Arnett's Capital University Years, 1968-70

Bexley, Ohio’s Capital University, in the late sixties, was a campus about to make a major transition, coinciding with the final year of Dr. Harold Yochum’s presidency. I became a freshman in the fall of 1968 and one of the campus traditions of this small Lutheran college, founded in 1876, included mandatory chapel attendance early on Monday and Wednesday mornings.
As I look back on those days, nearly forty years ago, I can see the blessing of mandatory chapel services; it brought the entire student and faculty body together in a place where you could meet regularly and become friends with your fellow students. Very soon in the year, a group of us identified our common interests; sex, drugs, rock and roll, as well as protest against the rapidly unpopular war in Southeast Asia.
Our coed fraternity became known as The Freaks. We had free thinking faculty members to whom we were drawn to help cultivate our countercultural interests. The soundtrack to our social experiments including groups like Frank Zappa and the Mothers of Invention, Joe Cocker, Blind Faith, John Mayall’s Blues Band, Jimi Hendrix, Janice Joplin, Canned Heat and of course, The Beatles during their final days.
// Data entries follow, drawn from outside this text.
Lemma os_write_ok fuel w d : d <> [] -> (busy w < fuel)%nat ->
  exists r w', _os_write fuel w f d = Some (None, r, w') /\ 0 < r <= zlen d /\ out w' = out w ++ take (Z.to_nat r) d.
Proof using Hsink.
  intros Hd. revert w. induction fuel as [|fuel IH]; intros w Hb; [lia|]. cbn [_os_write].
  pose proof (sink_write _ _ Hsink w d Hd) as Hw. destruct (sys_write w f d) as [[r|e] w']; [by exists r, w'|].
  destruct Hw as (-> & Ho & Hlt). destruct (IH w' ltac:(lia)) as (r & w2 & E & Hr & Ho2). exists r, w2. by rewrite Ho in Ho2.
Qed.

Lemma os_write_all_ok' fuel w d : (length d < fuel)%nat -> exists w', _os_write_all patience fuel w f d = Some (None, zlen d, w') /\ out w' = out w ++ d.
Proof using Hsink.
  revert w d. induction fuel as [|fuel IH]; intros w d Hf; [lia|]. cbn [_os_write_all]. destruct d as [|x d]; [exists w; by rewrite app_nil_r|].
  destruct (os_write_ok patience w (x :: d) ltac:(done) (sink_busy _ _ Hsink w)) as (r & w1 & -> & Hr & Ho). cbn [mbind option_bind].
  destruct (IH w1 (drop (Z.to_nat r) (x :: d))) as (w2 & -> & Ho2); [rewrite length_drop; cbn [length] in *; lia|]. cbn [mbind option_bind].
  exists w2. split; [|by rewrite Ho2, Ho, <- app_assoc, take_drop]. do 3 f_equal. unfold zlen in *. rewrite length_drop. lia.
Qed.
Lemma os_write_all_ok w d : exists w', os_write_all patience w f d = Some (None, zlen d, w') /\ out w' = out w ++ d.
Proof using Hsink. apply os_write_all_ok'. lia. Qed.

(** A stream that has only been written to; the bytes that wait in its buffer. *)
Record wr_inv (s : ios_t) : Prop := {
  wr_fd : fd s = f;
  wr_fd_ok : f <> -1;
  wr_bm : bm s <> bm_mem;
  wr_state : state s <> bst_rd;
  wr_writable : writable s = true;
  wr_buf : buf s <> NULL;
  wr_len : zlen (bytes s) = maxsize s;
  wr_max : 16 <= maxsize s < 2 ^ 62;
  wr_bpos : 0 <= bpos s <= maxsize s;
  wr_size : size s = bpos s;
  wr_ndirty : ndirty s = bpos s;
  wr_dirty : state s = bst_none -> bpos s = 0;
  wr_line : bm s = bm_line -> 10 ∉ take (Z.to_nat (bpos s)) (bytes s);
  wr_none : bm s = bm_none -> bpos s = 0;
}.
Definition pending (s : ios_t) : list Z := take (Z.to_nat (bpos s)) (bytes s).
(* ===== verification/IosFileCorrect.v ===== *)
(** * Streams over a descriptor: the theorems *)
From S2P Require Import Prelude Utf8 Ios IosMemSpec IosFile IosMemCorrect.

(** ** Writing *)

Inductive wop := OWrite (d : list Z) | OPutc (c : Z) | OFlush.
Definition wop_ok (o : wop) : Prop := match o with OPutc c => in_range 8 c | _ => True end.
Definition wop_data (o : wop) : list Z := match o with OWrite d => d | OPutc c => [c] | OFlush => [] end.

Section Ops.
Context {W : Type} `{OS W}.
Context (junk : Z -> list Z) (alloc_ok : Z -> bool) (patience : nat).

Definition exec_wop (o : wop) (w : W) (s : ios_t) : option (Z * W * ios_t) :=
  match o with
  | OWrite d => ios_write junk alloc_ok patience w s d
  | OPutc c => ios_putc junk alloc_ok patience w s c
  | OFlush => ios_flush patience w s
  end.
Fixpoint exec_wops (os : list wop) (w : W) (s : ios_t) : option (list Z * W * ios_t) :=
  match os with
  | [] => Some ([], w, s)
  | o :: os => '(r, w, s) ← exec_wop o w s; '(rs, w, s) ← exec_wops os w s; Some (r :: rs, w, s)
  end.

Lemma fd_inv f isfile own : (forall n, 0 <= n -> zlen (junk n) = n) -> (forall n, alloc_ok n = true) -> f <> -1 ->
  exists s, ios_fd junk alloc_ok f isfile own = Some s /\ wr_inv f s /\ rd_inv f s /\ pending s = [] /\ buffered s = [] /\ _eof s = false.
Proof using.
  intros Hj Ha Hf. unfold ios_fd, _buf_init, _buf_realloc. cbn. rewrite Ha. cbn. pose proof (Hj 32768 ltac:(lia)) as Hl.
  change (zlen []) with 0. rewrite Z.sub_0_r. unfold STDERR_FILENO, STDOUT_FILENO.
  destruct (Z.eqb_spec f 2); destruct (Z.eqb_spec f 1); try lia;
    (eexists; split; [done|]; split_and!; try done; split; cbn; try done; try lia; intros _; apply not_elem_of_nil).
Qed.

Context (f : Z) (out : W -> list Z) (busy : W -> nat) (Hsink : sink patience f out busy).

Lemma exec_wop_ok o w s : wr_inv f s -> wop_ok o -> exists w' s', exec_wop o w s = Some (zlen (wop_data o), w', s') /\ wr_inv f s' /\
  out w' ++ pending s' = (out w ++ pending s) ++ wop_data o /\ bm s' = bm s /\ (o = OFlush -> pending s' = []).
Proof using Hsink.
  intros I Hok. destruct o as [d|c|]; cbn [exec_wop wop_data].
  - destruct (write_ok junk alloc_ok patience f out busy Hsink w s d I) as (w' & s' & -> & I' & O & B & _). by exists w', s'.
  - destruct (putc_ok junk alloc_ok patience f out busy Hsink w s c I Hok) as (w' & s' & -> & I' & O & B & _). by exists w', s'.
  - destruct (flush_ok patience f out busy Hsink w s I) as (w' & s' & -> & I' & O & P & B & _). exists w', s'.
    assert (pending s' = []) as Ep by (unfold pending; by rewrite P). split; [done|]. split; [done|]. split; [by rewrite Ep, O|]. by split.
Qed.

Lemma exec_wops_ok os w s : wr_inv f s -> Forall wop_ok os -> exists w' s', exec_wops os w s = Some (map (fun o => zlen (wop_data o)) os, w', s') /\
  wr_inv f s' /\ out w' ++ pending s' = (out w ++ pending s) ++ concat (map wop_data os) /\ bm s' = bm s.
Proof using Hsink.
  revert w s. induction os as [|o os IH]; intros w s I Hok; cbn [exec_wops map concat].
  { exists w, s. split; [done|]. split; [done|]. by rewrite app_nil_r. }
  apply Forall_cons in Hok as [Ho Hos]. destruct (exec_wop_ok o w s I Ho) as (w1 & s1 & -> & I1 & O1 & B1 & _). cbn [mbind option_bind].
  destruct (IH w1 s1 I1 Hos) as (w2 & s2 & -> & I2 & O2 & B2). cbn [mbind option_bind]. exists w2, s2. split; [done|]. split; [done|].
  split; [by rewrite O2, O1, <- app_assoc|congruence].
Qed.
End Ops.

(** C13: writing through a stream over a descriptor loses, duplicates and reorders
    nothing. For any sequence of writes, single characters and flushes, in block,
    line or unbuffered mode, over a descriptor that may take part of what it is
    given and may be interrupted: every call reports all its bytes written, what
    the descriptor has received followed by what waits in the buffer is all that
    was written, in order; after a flush nothing waits; in line mode no newline
    waits; in unbuffered mode nothing does. *)
Theorem ios_file_write_correct {W} `{OS W} junk alloc_ok patience f (out : W -> list Z) busy :
  (forall n, 0 <= n -> zlen (junk n) = n) -> (forall n, alloc_ok n = true) -> f <> -1 -> sink patience f out busy ->
  (forall isfile own, exists s, ios_fd junk alloc_ok f isfile own = Some s /\ wr_inv f s /\ pending s = []) /\
  (forall os w s, wr_inv f s -> Forall wop_ok os -> exists w' s',
     exec_wops junk alloc_ok patience os w s = Some (map (fun o => zlen (wop_data o)) os, w', s') /\ wr_inv f s' /\
     out w' ++ pending s' = (out w ++ pending s) ++ concat (map wop_data os) /\
     (bm s = bm_line -> 10 ∉ pending s') /\ (bm s = bm_none -> pending s' = [])) /\
  (forall w s, wr_inv f s -> exists w' s', ios_flush patience w s = Some (0, w', s') /\ wr_inv f s' /\
     out w' = out w ++ pending s /\ pending s' = []).
Proof.
  intros Hj Ha Hf Hs. split_and!.
  - intros isfile own. destruct (fd_inv junk alloc_ok f isfile own Hj Ha Hf) as (s & ? & ? & _ & ? & _). by exists s.
  - intros os w s I Hok. destruct (exec_wops_ok junk alloc_ok patience f out busy Hs os w s I Hok) as (w' & s' & E & I' & O & B).
    exists w', s'. split; [done|]. split; [done|]. split; [done|]. split.
    + intros Hl. apply (wr_line f s' I'). congruence.
    + intros Hn. unfold pending. by rewrite (wr_none f s' I') by congruence.
  - intros w s I. destruct (flush_ok patience f out busy Hs w s I) as (w' & s' & E & I' & O & P & _). exists w', s'.
    split; [done|]. split; [done|]. split; [by rewrite O|]. unfold pending. by rewrite P.
Qed.

(** A descriptor that takes three bytes at a time and is interrupted before
    every second call. *)
Definition slow_os : OS (list Z * bool) :=
  {| sys_read w _ n := let '(l, b) := w in
       if b : bool then (inr EINTR, (l, false)) else (inl (take (Z.to_nat (Z.min n 2)) l), (drop (Z.to_nat (Z.min n 2)) l, true));
     sys_write w _ d := let '(l, b) := w in
       if b : bool then (inr EINTR, (l, false)) else (inl (Z.min 3 (zlen d)), (l ++ take (Z.to_nat (Z.min 3 (zlen d))) d, true));
     sys_lseek w _ _ _ := (-1, w); sys_ftruncate w _ _ := (-1, w); sys_close w _ := (0, w) |}.
Definition slow_data (w : list Z * bool) : list Z := w.1.
Definition slow_busy (w : list Z * bool) : nat := if w.2 then 1 else 0.

Lemma slow_sink : sink (H := slow_os) 2 5 slow_data slow_busy.
Proof.
  split; [intros [l []]; cbn; lia|]. intros [l []] d Hd; cbn; [split; [done|]; split; [done|lia]|].
  split; [|done]. destruct d as [|x d]; [done|]. unfold zlen. cbn [length]. lia.
Qed.

Lemma ios_file_write_correct_witness : exists w' (s' : ios_t),
  slow_data w' ++ pending s' = [104; 101; 108; 108; 111; 10; 104; 105] /\ wr_inv 5 s' /\ sink (H := slow_os) 2 5 slow_data slow_busy.
Proof.
  destruct (ios_file_write_correct (H := slow_os) test_junk (fun _ => true) 2 5 slow_data slow_busy test_junk_length (fun _ => eq_refl) ltac:(lia) slow_sink)
    as (Hnew & Hops & _). destruct (Hnew true true) as (s & _ & I & Ep).
  destruct (Hops [OWrite [104; 101; 108; 108; 111; 10]; OFlush; OPutc 104; OPutc 105] ([], false) s I) as (w' & s' & _ & I' & O & _).
  { repeat (apply Forall_cons_2; [cbn; unfold in_range; lia || done|]). apply Forall_nil_2. }
  exists w', s'. rewrite Ep in O. split; [exact O|]. split; [exact I'|exact slow_sink].
Defined.

(** ** Reading *)

Section Reads.
Context {W : Type} `{OS W}.
Context (patience : nat) (f : Z) (src : W -> list Z) (busy : W -> nat) (Hsrc : source patience f src busy).

Lemma read_ok w s n all : rd_inv f s -> 0 <= n ->
  exists d w' s', _ios_read patience w s n all = Some (zlen d, d, w', s') /\ got f src n all w s d w' s' /\ state s' = bst_rd.
Proof using Hsrc.
  intros I Hn. unfold _ios_read. rewrite decide_False by apply I. cbn [mbind option_bind].
  assert (rd_inv f (set_state bst_rd s)) as I1 by (destruct I; by split).
  destruct (read_loop_ok patience f src busy Hsrc (S (S (Z.to_nat n))) w (set_state bst_rd s) n 0 all false I1 Hn) as (d & w' & s' & -> & G);
    [destruct (decide _); lia|done|]. exists d, w', s'. split; [done|]. destruct G as (G1 & G2 & G3 & G4 & G5 & G6 & G7).
  split; [split_and!; try done; intros _; by apply G7|by apply G7].
Qed.

Lemma got_all n w s d w' s' : got f src n true w s d w' s' -> 0 <= n ->
  d = take (Z.to_nat n) (unread src w s) /\ unread src w' s' = drop (Z.to_nat n) (unread src w s).
Proof using.
  intros (_ & E & Hle & Hall & _) Hn. rewrite E. unfold zlen in *. destruct (Hall eq_refl) as [Hd|Hu].
  - rewrite take_app_length', drop_app_length' by lia. done.
  - rewrite Hu, app_nil_r, take_ge, drop_ge by lia. done.
Qed.

Lemma count_line_rd c s : rd_inv f s -> rd_inv f (count_line c s) /\ buffered (count_line c s) = buffered s.
Proof using. intros []. unfold count_line. by destruct (c =? 10). Qed.

Lemma getc_ok w s : rd_inv f s -> _eof s = false -> exists w' s', rd_inv f s' /\
  match unread src w s with
  | c :: t => ios_getc patience w s = Some (c, w', s') /\ unread src w' s' = t
  | [] => ios_getc patience w s = Some (IOS_EOF, w', s') /\ unread src w' s' = []
  end.
Proof using Hsrc.
  intros I He. unfold ios_getc. rewrite He. pose proof (buffered_len f s I) as Hb.
  destruct (bool_decide (state s = bst_rd) && (bpos s <? size s)) eqn:E.
  - apply andb_true_iff in E as [_ E%Z.ltb_lt]. rewrite (read_buffered f) by (try done; lia). cbn [mbind option_bind].
    destruct (buffered s) as [|c t] eqn:Eb; [change (zlen []) with 0 in Hb; lia|]. change (get (take (Z.to_nat 1) (c :: t)) 0) with c.
    destruct (advance_inv f s 1 I ltac:(lia)) as [I1 B1]. destruct (count_line_rd c _ I1) as [I2 B2].
    eexists w, _. split; [exact I2|]. unfold unread. rewrite Eb. cbn [app]. split; [done|]. rewrite B2, B1, Eb. done.
  - unfold ios_read. destruct (read_ok w s 1 false I ltac:(lia)) as (d & w' & s' & -> & (G1 & G2 & G3 & _ & G5 & _) & _). cbn [mbind option_bind].
    destruct d as [|c [|]]; [| |unfold zlen in G3; cbn [length] in G3; lia].
    + rewrite (G5 ltac:(lia) eq_refl) in *. exists w', s'. split; [done|]. split; [done|]. by rewrite G2.
    + destruct (count_line_rd c s' G1) as [I2 B2]. eexists w', _. split; [exact I2|]. rewrite G2. cbn [app]. split; [done|].
      unfold unread. by rewrite B2.
Qed.
End Reads.

(** C18: reading through a stream over a descriptor gives its bytes once and in
    order, whatever the sizes of the requests and of the buffer, from a
    descriptor that may give less than asked for and may be interrupted:
    [ios_readall] gives all that was asked for or all that is left; [ios_read] a
    prefix of what is left, empty only at the end; [ios_getc] the next byte, or
    [IOS_EOF] when there is none. *)
Theorem ios_file_read_correct {W} `{OS W} junk alloc_ok patience f (src : W -> list Z) busy :
  (forall n, 0 <= n -> zlen (junk n) = n) -> (forall n, alloc_ok n = true) -> f <> -1 -> source patience f src busy ->
  (forall w isfile own, exists s, ios_fd junk alloc_ok f isfile own = Some s /\ rd_inv f s /\ unread src w s = src w /\ _eof s = false) /\
  (forall w s n, rd_inv f s -> 0 <= n -> exists w' s',
     ios_readall patience w s n = Some (zlen (take (Z.to_nat n) (unread src w s)), take (Z.to_nat n) (unread src w s), w', s') /\
     rd_inv f s' /\ unread src w' s' = drop (Z.to_nat n) (unread src w s)) /\
  (forall w s n, rd_inv f s -> 0 <= n -> exists d w' s', ios_read patience w s n = Some (zlen d, d, w', s') /\
     rd_inv f s' /\ unread src w s = d ++ unread src w' s' /\ zlen d <= n /\ (0 < n -> d = [] -> unread src w s = [])) /\
  (forall w s, rd_inv f s -> _eof s = false -> exists w' s', rd_inv f s' /\
     match unread src w s with
     | c :: t => ios_getc patience w s = Some (c, w', s') /\ unread src w' s' = t
     | [] => ios_getc patience w s = Some (IOS_EOF, w', s') /\ unread src w' s' = []
     end).
Proof.
  intros Hj Ha Hf Hs. split_and!.
  - intros w isfile own. destruct (fd_inv junk alloc_ok f isfile own Hj Ha Hf) as (s & E & _ & I & _ & B & He). exists s. unfold unread. by rewrite B.
  - intros w s n I Hn. unfold ios_readall. destruct (read_ok patience f src busy Hs w s n true I Hn) as (d & w' & s' & -> & G & _).
    pose proof (proj1 G) as I'. apply (got_all f) in G as [-> Eu]; [|done]. by exists w', s'.
  - intros w s n I Hn. unfold ios_read. destruct (read_ok patience f src busy Hs w s n false I Hn) as (d & w' & s' & -> & (G1 & G2 & G3 & _ & G5 & _) & _).
    exists d, w', s'. by split_and!.
  - intros w s. by apply (getc_ok patience f src busy Hs).
Qed.

Lemma slow_source : source (H := slow_os) 2 5 slow_data slow_busy.
Proof.
  split; [intros [l []]; cbn; lia|]. intros [l []] n Hn; cbn; [split; [by right|]; split; [done|lia]|].
  split; [by rewrite take_drop|]. split; [unfold zlen; rewrite length_take; lia|]. intros E. destruct l as [|x l]; [done|].
  destruct (Z.to_nat (Z.min n 2)) eqn:Em; [lia|done].
Qed.

Lemma ios_file_read_correct_witness : exists w' (s s' : ios_t),
  ios_readall (H := slow_os) 2 ([1; 2; 3; 4; 5; 6], true) s 5 = Some (5, [1; 2; 3; 4; 5], w', s') /\ unread slow_data w' s' = [6].
Proof.
  destruct (ios_file_read_correct (H := slow_os) test_junk (fun _ => true) 2 5 slow_data slow_busy test_junk_length (fun _ => eq_refl) ltac:(lia) slow_source)
    as (Hnew & Hall & _). destruct (Hnew ([1; 2; 3; 4; 5; 6], true) true true) as (s & _ & I & Eu & _).
  destruct (Hall ([1; 2; 3; 4; 5; 6], true) s 5 I ltac:(lia)) as (w' & s' & E & _ & Eu'). rewrite Eu in E, Eu'. exists w', s, s'.
  split; [exact E|exact Eu'].
Defined.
The university seemed to embrace our student activism by bringing in controversial speakers like Madelyn Murray O’Hair, the famed atheist, freeing classes on the days of the national antiwar moratoriums, allowing the first campus parties with alcoholic beverages and coed dorm visitations. One of the biggest surprises in official university blessings was when our Freak fraternity was given a university house to serve as a coffee house, complete with an upright piano, a refrigerator and four bedrooms.
I remember visiting the coffee house one Friday evening and seeing a blazing guitarist that I had never notice on campus before. Don Chakeres was an Upper Arlington native, majoring in chemistry and he had a guitar style that was later to be popularized by jazz guitarist Al Dimeola. We found common ground playing the blues and Beatles hits and when the new school year started in 1969, we became inseparable.
I remember Don’s brother, Dave, was a bassist, his pal, Frank Pierce was an excellent drummer and we worked up an act with David Papke, who was abandoning his Simon and Garfunkel repertoire for original songs. We played constantly in rotating ensembles of different sizes, personnel and soon jammin’ became more important to me than maintaining my track in the conservatory. By the end of my fourth semester at Capital, my grades were in such a spiral that I was called before Dean Roland Sedgewich’s academic review board, where I offered my resignation, rather than being dismissed as a student.
It broke my father’s confidence in me when I admitted that I had quit as a student and I got a job working as a nurses aide at Columbus State Institute, a state mental institution. I worked the overnight shift, would come back to the Capital campus, sleep in Dave Papke’s room, audit some classes and get together with the gang to make more rockin' music.
Don Chakeres married Linda Miller in June, 1970 and I played Bye, Bye Blackbird at their wedding ceremony at First Community Church. Their wedding reception at the OSU Faculty Club was one of the most memorable parties of my first twenty years; the Greeks, the Italians and the Hippies letting it all hang out in celebration.